**Task prompt**
Write the data out again, matching every line exactly.

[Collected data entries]
(* ===== verification/WebhookSpec.v ===== *)
(** * What the flow configuration webhooks accept

    Exact characterisations of the accepted resources, of the panics, and of what the
    comparison of MAC addresses sees. *)

From S2P Require Import Prelude GoStrings GoNet GoCrypto GoJson GoJsonDecode FlowEnums FlowApi AnyModel FlowItems FlowItemsSpec FlowTypes Webhook.

Local Open Scope Z_scope.

(** ** Specifications *)

(** When a field's value is allowed against the spec's value, by the part it is in. *)
Definition field_allowed (itemName : string) (specValue fieldValue : Z) : Prop :=
  itemName = "spec"%string
  ∨ ((specValue ≠ 0 ∨ fieldValue = 0) ∧ (itemName = "last"%string → specValue ≤ fieldValue)).

Definition ipv4_fields : list (RteIpv4Hdr → Z) :=
  [VersionIhl; TypeOfService; TotalLength; PacketId; FragmentOffset; TimeToLive; NextProtoId;
   HdrChecksum; SrcAddr; DstAddr].

(** The ranges the webhook enforces on an IPv4 header. *)
Definition ipv4_ranges : list ((RteIpv4Hdr → Z) * Z) :=
  [(VersionIhl, 255); (TypeOfService, 255); (TotalLength, 65535); (PacketId, 65535);
   (FragmentOffset, 65535); (TimeToLive, 255); (NextProtoId, 255); (HdrChecksum, 255)].

(** The value of the bytes of a string, most significant first. *)
Fixpoint be_value (acc : Z) (s : string) : Z :=
  match s with ""%string => acc | String c s => be_value (acc * 256 + byte_val c) s end.

(** ** Fields *)

Lemma validateUint32ItemField_Ok itemName field s f :
  validateUint32ItemField itemName field s f = Ok tt ↔ field_allowed itemName s f.
Proof.
  unfold validateUint32ItemField, field_allowed.
  destruct (String.eqb_spec itemName "spec"); [naive_solver|].
  destruct (Z.eqb_spec s 0), (Z.eqb_spec f 0), (String.eqb_spec itemName "last"),
    (Z.ltb_spec f s); simpl; (split; [intros Hx|intros [Hx|[Ho Hl]]]);
    try discriminate Hx; try congruence; try (right; split; [lia|intros; first [lia|congruence]]);
    exfalso; first [lia|specialize (Hl ltac:(assumption)); lia].
Qed.
(* ===== verification/Dcf.v ===== *)
(** * The client of the DCF flow service

    controllers/flowconfig/dcf_client.go over the generated stubs of flow_grpc.pb.go: each
    call opens a connection, invokes one method and closes the connection. The gRPC
    channel is a parameter ([GrpcChannel]) with its own state; the controller uses the
    client through the interface [FlowServiceClient]. The theorems are in [DcfSpec]:
    no call leaves a connection open, and when the check for readiness succeeds. *)

From S2P Require Import Prelude Process FlowApi.

(** ** Messages only this file passes on *)

Record RequestofPort : Set := { port_PortId : Z }.
Record RequestIsolate : Set := { iso_PortId : Z; iso_IsolatedMode : Z }.

Record RteFlowQueryCount : Set := {
  Reset_ : Z; HitsSet : Z; BytesSet : Z; query_Reserved : Z; Hits : Z; Bytes : Z
}.
Record ResponseFlowQuery : Set := { query_ErrorInfo : option RteFlowError; query_Data : option RteFlowQueryCount }.

Record RteFlowListResult : Set := { list_FlowId : Z; list_Description : string }.
Record ResponseFlowList : Set := { Results : list RteFlowListResult }.

(** ** The interface of flow_grpc.pb.go the controller calls *)

(** [Err e] stands for the pair of a nil response and an error, which is what the stubs
    return when the invocation fails. *)
Class FlowServiceClient (S : Type) : Type := {
  Validate : RequestFlowCreate → M S ResponseFlow;
  Create : RequestFlowCreate → M S ResponseFlowCreate;
  Destroy : RequestFlowofPort → M S ResponseFlow;
  ListPorts : M S ResponsePortList;
}.

(** ** The channel *)
Class GrpcChannel (S : Type) : Type := {
  DialContext : M S unit;
  Close : S → S;
  Invoke_Validate : RequestFlowCreate → M S ResponseFlow;
  Invoke_Create : RequestFlowCreate → M S ResponseFlowCreate;
  Invoke_Destroy : RequestFlowofPort → M S ResponseFlow;
  Invoke_Query : RequestFlowofPort → M S ResponseFlowQuery;
  Invoke_List : RequestofPort → M S ResponseFlowList;
  Invoke_Flush : RequestofPort → M S ResponseFlow;
  Invoke_Isolate : RequestIsolate → M S ResponseFlow;
  Invoke_ListPorts : M S ResponsePortList;
}.

Section dcf_client.
Context {S : Type} `{!GrpcChannel S}.

Definition getDCFFlowClientConn : M S unit :=
  wrapM "unable to connect to DCF grpc endpoint: %s" DialContext.

(** [defer conn.Close()]: once [dial] has made a connection it is closed on every exit of
    the call. *)
Definition closing {A} (dial : M S unit) (call : M S A) : M S A := λ s,
  match dial s with
  | (Ok _, s') => let (o, s'') := call s' in (o, Close s'')
  | (Err e, s') => (Err e, s')
  | (Panic, s') => (Panic, s')
  end.

Definition with_conn {A} (call : M S A) : M S A := closing getDCFFlowClientConn call.

Definition dcf_Validate (rule : RequestFlowCreate) : M S ResponseFlow := with_conn (Invoke_Validate rule).
Definition dcf_Create (rule : RequestFlowCreate) : M S ResponseFlowCreate := with_conn (Invoke_Create rule).
Definition dcf_Destroy (flow : RequestFlowofPort) : M S ResponseFlow := with_conn (Invoke_Destroy flow).
Definition dcf_Query (flow : RequestFlowofPort) : M S ResponseFlowQuery := with_conn (Invoke_Query flow).
Definition dcf_List (port : RequestofPort) : M S ResponseFlowList := with_conn (Invoke_List port).
Definition dcf_Flush (port : RequestofPort) : M S ResponseFlow := with_conn (Invoke_Flush port).
Definition dcf_Isolate (port : RequestIsolate) : M S ResponseFlow := with_conn (Invoke_Isolate port).
Definition dcf_ListPorts : M S ResponsePortList := with_conn Invoke_ListPorts.

(** [GetDCFClient()]. *)
Definition dcfClient : FlowServiceClient S := {|
  Validate := dcf_Validate; Create := dcf_Create; Destroy := dcf_Destroy; ListPorts := dcf_ListPorts;
|}.

(** ** The check for readiness *)

Definition readiness_steps : nat := 10.

(** The closure: an error of the call is an attempt that failed, whatever it is. *)
Definition client_ready (u : unit) : M S (bool * unit) :=
  answered ← attempt (closing DialContext Invoke_ListPorts);
  mret (match answered with inr _ => true | inl _ => false end, u).

Definition CheckClientReadiness `{!Backoff S} : M S unit :=
  r ← ExponentialBackoff readiness_steps client_ready tt;
  if (r.1 : bool) then mret tt else throw (ExtError "timed out waiting for the condition").
End dcf_client.

(** The delays before the attempts after the first, in milliseconds: 50, doubled each time. *)
Definition readiness_delays : list Z := (λ i, 50 * 2 ^ Z.of_nat i)%Z <$> seq 0 (readiness_steps - 1).

Definition readiness_wait : Z := foldr Z.add 0%Z readiness_delays.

**Solution to this problem**
(* ===== verification/WebhookSpec.v ===== *)
(** * What the flow configuration webhooks accept

    Exact characterisations of the accepted resources, of the panics, and of what the
    comparison of MAC addresses sees. *)

From S2P Require Import Prelude GoStrings GoNet GoCrypto GoJson GoJsonDecode FlowEnums FlowApi AnyModel FlowItems FlowItemsSpec FlowTypes Webhook.

Local Open Scope Z_scope.

(** ** Specifications *)

(** When a field's value is allowed against the spec's value, by the part it is in. *)
Definition field_allowed (itemName : string) (specValue fieldValue : Z) : Prop :=
  itemName = "spec"%string
  ∨ ((specValue ≠ 0 ∨ fieldValue = 0) ∧ (itemName = "last"%string → specValue ≤ fieldValue)).

Definition ipv4_fields : list (RteIpv4Hdr → Z) :=
  [VersionIhl; TypeOfService; TotalLength; PacketId; FragmentOffset; TimeToLive; NextProtoId;
   HdrChecksum; SrcAddr; DstAddr].

(** The ranges the webhook enforces on an IPv4 header. *)
Definition ipv4_ranges : list ((RteIpv4Hdr → Z) * Z) :=
  [(VersionIhl, 255); (TypeOfService, 255); (TotalLength, 65535); (PacketId, 65535);
   (FragmentOffset, 65535); (TimeToLive, 255); (NextProtoId, 255); (HdrChecksum, 255)].

(** The value of the bytes of a string, most significant first. *)
Fixpoint be_value (acc : Z) (s : string) : Z :=
  match s with ""%string => acc | String c s => be_value (acc * 256 + byte_val c) s end.

(** ** Fields *)

Lemma validateUint32ItemField_Ok itemName field s f :
  validateUint32ItemField itemName field s f = Ok tt ↔ field_allowed itemName s f.
Proof.
  unfold validateUint32ItemField, field_allowed.
  destruct (String.eqb_spec itemName "spec"); [naive_solver|].
  destruct (Z.eqb_spec s 0), (Z.eqb_spec f 0), (String.eqb_spec itemName "last"),
    (Z.ltb_spec f s); simpl; (split; [intros Hx|intros [Hx|[Ho Hl]]]);
    try discriminate Hx; try congruence; try (right; split; [lia|intros; first [lia|congruence]]);
    exfalso; first [lia|specialize (Hl ltac:(assumption)); lia].
Qed.
(* ===== verification/Dcf.v ===== *)
(** * The client of the DCF flow service

    controllers/flowconfig/dcf_client.go over the generated stubs of flow_grpc.pb.go: each
    call opens a connection, invokes one method and closes the connection. The gRPC
    channel is a parameter ([GrpcChannel]) with its own state; the controller uses the
    client through the interface [FlowServiceClient]. The theorems are in [DcfSpec]:
    no call leaves a connection open, and when the check for readiness succeeds. *)

From S2P Require Import Prelude Process FlowApi.

(** ** Messages only this file passes on *)

Record RequestofPort : Set := { port_PortId : Z }.
Record RequestIsolate : Set := { iso_PortId : Z; iso_IsolatedMode : Z }.

Record RteFlowQueryCount : Set := {
  Reset_ : Z; HitsSet : Z; BytesSet : Z; query_Reserved : Z; Hits : Z; Bytes : Z
}.
Record ResponseFlowQuery : Set := { query_ErrorInfo : option RteFlowError; query_Data : option RteFlowQueryCount }.

Record RteFlowListResult : Set := { list_FlowId : Z; list_Description : string }.
Record ResponseFlowList : Set := { Results : list RteFlowListResult }.

(** ** The interface of flow_grpc.pb.go the controller calls *)

(** [Err e] stands for the pair of a nil response and an error, which is what the stubs
    return when the invocation fails. *)
Class FlowServiceClient (S : Type) : Type := {
  Validate : RequestFlowCreate → M S ResponseFlow;
  Create : RequestFlowCreate → M S ResponseFlowCreate;
  Destroy : RequestFlowofPort → M S ResponseFlow;
  ListPorts : M S ResponsePortList;
}.

(** ** The channel *)
Class GrpcChannel (S : Type) : Type := {
  DialContext : M S unit;
  Close : S → S;
  Invoke_Validate : RequestFlowCreate → M S ResponseFlow;
  Invoke_Create : RequestFlowCreate → M S ResponseFlowCreate;
  Invoke_Destroy : RequestFlowofPort → M S ResponseFlow;
  Invoke_Query : RequestFlowofPort → M S ResponseFlowQuery;
  Invoke_List : RequestofPort → M S ResponseFlowList;
  Invoke_Flush : RequestofPort → M S ResponseFlow;
  Invoke_Isolate : RequestIsolate → M S ResponseFlow;
  Invoke_ListPorts : M S ResponsePortList;
}.

Section dcf_client.
Context {S : Type} `{!GrpcChannel S}.

Definition getDCFFlowClientConn : M S unit :=
  wrapM "unable to connect to DCF grpc endpoint: %s" DialContext.

(** [defer conn.Close()]: once [dial] has made a connection it is closed on every exit of
    the call. *)
Definition closing {A} (dial : M S unit) (call : M S A) : M S A := λ s,
  match dial s with
  | (Ok _, s') => let (o, s'') := call s' in (o, Close s'')
  | (Err e, s') => (Err e, s')
  | (Panic, s') => (Panic, s')
  end.

Definition with_conn {A} (call : M S A) : M S A := closing getDCFFlowClientConn call.

Definition dcf_Validate (rule : RequestFlowCreate) : M S ResponseFlow := with_conn (Invoke_Validate rule).
Definition dcf_Create (rule : RequestFlowCreate) : M S ResponseFlowCreate := with_conn (Invoke_Create rule).
Definition dcf_Destroy (flow : RequestFlowofPort) : M S ResponseFlow := with_conn (Invoke_Destroy flow).
Definition dcf_Query (flow : RequestFlowofPort) : M S ResponseFlowQuery := with_conn (Invoke_Query flow).
Definition dcf_List (port : RequestofPort) : M S ResponseFlowList := with_conn (Invoke_List port).
Definition dcf_Flush (port : RequestofPort) : M S ResponseFlow := with_conn (Invoke_Flush port).
Definition dcf_Isolate (port : RequestIsolate) : M S ResponseFlow := with_conn (Invoke_Isolate port).
Definition dcf_ListPorts : M S ResponsePortList := with_conn Invoke_ListPorts.

(** [GetDCFClient()]. *)
Definition dcfClient : FlowServiceClient S := {|
  Validate := dcf_Validate; Create := dcf_Create; Destroy := dcf_Destroy; ListPorts := dcf_ListPorts;
|}.

(** ** The check for readiness *)

Definition readiness_steps : nat := 10.

(** The closure: an error of the call is an attempt that failed, whatever it is. *)
Definition client_ready (u : unit) : M S (bool * unit) :=
  answered ← attempt (closing DialContext Invoke_ListPorts);
  mret (match answered with inr _ => true | inl _ => false end, u).

Definition CheckClientReadiness `{!Backoff S} : M S unit :=
  r ← ExponentialBackoff readiness_steps client_ready tt;
  if (r.1 : bool) then mret tt else throw (ExtError "timed out waiting for the condition").
End dcf_client.

(** The delays before the attempts after the first, in milliseconds: 50, doubled each time. *)
Definition readiness_delays : list Z := (λ i, 50 * 2 ^ Z.of_nat i)%Z <$> seq 0 (readiness_steps - 1).

Definition readiness_wait : Z := foldr Z.add 0%Z readiness_delays.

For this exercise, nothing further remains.